Senior Technical Operations Engineer (Tier 3)
Kela Technologies
Senior Technical Operations Engineer (Tier 3)
- Engineering
- Senior
- Full-time
Description
We’re looking for a Senior Technical Operations Engineer (Tier 3) to serve as Kela’s last line of defense before R&D, handling our most complex and high-impact production issues.
In this role, you’ll take full ownership of deep technical investigations, act as the primary escalation point for unresolved incidents, and help drive operational excellence across our production environments.

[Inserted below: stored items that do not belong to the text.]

(* ===== verification/FileProcs.v ===== *)
(** * Processes and their open files

    Several processes make file system calls; forking copies a file table and
    exiting destroys it.  A [read] or [write] is two steps, so that calls of
    other processes interleave with it while it holds the lock of the seek
    position.  The invariant ties every reference count to the descriptors that
    exist, over all processes. *)

From Stdlib Require Import ZArith Lia.
From stdpp Require Import base numbers list gmap.
From S2P Require Import Prelude CopyInOut Uio Files FileSyscalls.

Module FileProcs.
Import CopyInOut Uio Files FileSyscalls.

(** A transfer in progress, with the locals of [sys_readwrite]. *)
Record pending := mkPending {
  p_as : option positive;
  p_fd : Z;
  p_file : positive;
  p_locked : bool;
  p_pos : Z;
  p_buf : Z;
  p_size : Z;
  p_rw : uio_rw;
}.

(** A process is identified by its file table. *)
Inductive call :=
| Open (ft : positive) (ok0 ok1 ok2 : bool) (upath flags mode : Z)
| Close (ft : positive) (fd : Z)
| Dup2 (ft : positive) (oldfd newfd : Z)
| Lseek (ft : positive) (fd offset whence : Z)
| Begin (ft : positive) (as_ : option positive) (fd buf size : Z) (rw : uio_rw)
| Finish (ft : positive)
| Fork (ft : positive) (ok : bool)
| Exit (ft : positive).

Inductive reply :=
| RInt (r : result Z)
| RDone (r : result unit)
| RTable (r : result (option positive))
| RPending.

Definition caller (c : call) : positive :=
  match c with
  | Open ft _ _ _ _ _ _ | Close ft _ | Dup2 ft _ _ | Lseek ft _ _ _
  | Begin ft _ _ _ _ _ | Finish ft | Fork ft _ | Exit ft => ft
  end.

(** The access mode that forbids the transfer. *)
Definition badaccmode (rw : uio_rw) : Z :=
  match rw with UIO_READ => O_WRONLY | UIO_WRITE => O_RDONLY end.

Section procs.
Context {W : Type} `{VfsOps W}.

Record sys := mkSys { ker : kstate W; pend : gmap positive pending }.

Definition lift {A} (f : A → reply) (m : M (kstate W) A) (S : sys) : outcome (reply * sys) :=
match m (ker S) with
| Done (a, k) => Done (f a, mkSys k (pend S))
| Panic => Panic
end.

Definition exec (c : call) (S : sys) : outcome (reply * sys) :=
match c with
| Open ft ok0 ok1 ok2 upath flags mode =>
    lift RInt (sys_open ft ok0 ok1 ok2 upath flags mode) S
| Close ft fd => lift RDone (sys_close ft fd) S
| Dup2 ft oldfd newfd => lift RInt (sys_dup2 ft oldfd newfd) S
| Lseek ft fd offset whence => lift RInt (sys_lseek ft fd offset whence) S
| Begin ft as_ fd buf size rw =>
    match rw_begin ft fd (badaccmode rw) (ker S) with
    | Done (Err e, k) => Done (RInt (Err e), mkSys k (pend S))
    | Done (Ok (f, locked, pos), k) =>
        Done (RPending,
              mkSys k (<[ft := mkPending as_ fd f locked pos buf size rw]> (pend S)))
    | Panic => Panic
    end
| Finish ft =>
    match pend S !! ft with
    | None => Panic
    | Some q =>
        match (r ← rw_transfer (p_as q) (p_file q) (p_buf q) (p_size q) (p_pos q) (p_rw q);
               rw_finish ft (p_fd q) (p_file q) (p_locked q) (p_size q) r) (ker S) with
        | Done (r, k) => Done (RInt r, mkSys k (delete ft (pend S)))
        | Panic => Panic
        end
    end
| Fork ft ok => lift RTable (filetable_copy ok (Some ft)) S
| Exit ft => lift (λ _, RDone (Ok tt)) (filetable_destroy ft) S
end.

(** The lock of the seek position, when the call is on a seekable file. *)
Definition lock_free (S : sys) (ft : positive) (fd : Z) : Prop :=
∀ t f o, tables (ker S) !! ft = Some t → lookup_fd t fd = Ok f →
  files (ker S) !! f = Some o → VOP_ISSEEKABLE (of_vnode o) = true →
  of_offsetlock o = None.

(** When a call can be made: the process exists and is not in the middle of
  another one, and a lock it needs is free (it waits until then). *)
Definition enabled (S : sys) (c : call) : Prop :=
is_Some (tables (ker S) !! caller c) ∧
match c with
| Open ft _ _ _ upath _ _ => pend S !! ft = None ∧ 0 ≤ upath < 2 ^ 32
| Finish ft => is_Some (pend S !! ft)
| Lseek ft fd _ _ => pend S !! ft = None ∧ lock_free S ft fd
| Begin ft _ fd _ size _ => pend S !! ft = None ∧ lock_free S ft fd ∧ 0 ≤ size
| _ => pend S !! caller c = None
end.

You’ll play a key part in shaping Operations processes, automating operational tasks, and analyzing patterns across incidents to prevent recurrence. This is a highly visible, hands-on position that requires both technical depth and excellent communication skills.
What You’ll Be Doing:
- Lead deep-dive root cause investigations across infrastructure, application, and network layers.
- Take ownership of critical, time-sensitive customer issues, driving resolution under pressure.
- Collaborate directly with R&D on cases requiring code-level fixes or changes.
- Lead live incidents and SEVs: manage real-time troubleshooting, coordinate with internal teams, and provide timely customer updates.
- Facilitate and document technical post-incident retrospectives, contributing to RCA reports and driving follow-up action items.
- Identify and correlate recurring issues across incidents to uncover systemic weaknesses and chronic problems.
- Drive cross-functional initiatives aimed at eliminating root causes and improving production stability.
- Develop and execute preventive maintenance tasks: system health checks, resource monitoring, configuration audits, and more.
- Work closely with the Observability team to improve alert quality, proactive issue detection, and incident response readiness.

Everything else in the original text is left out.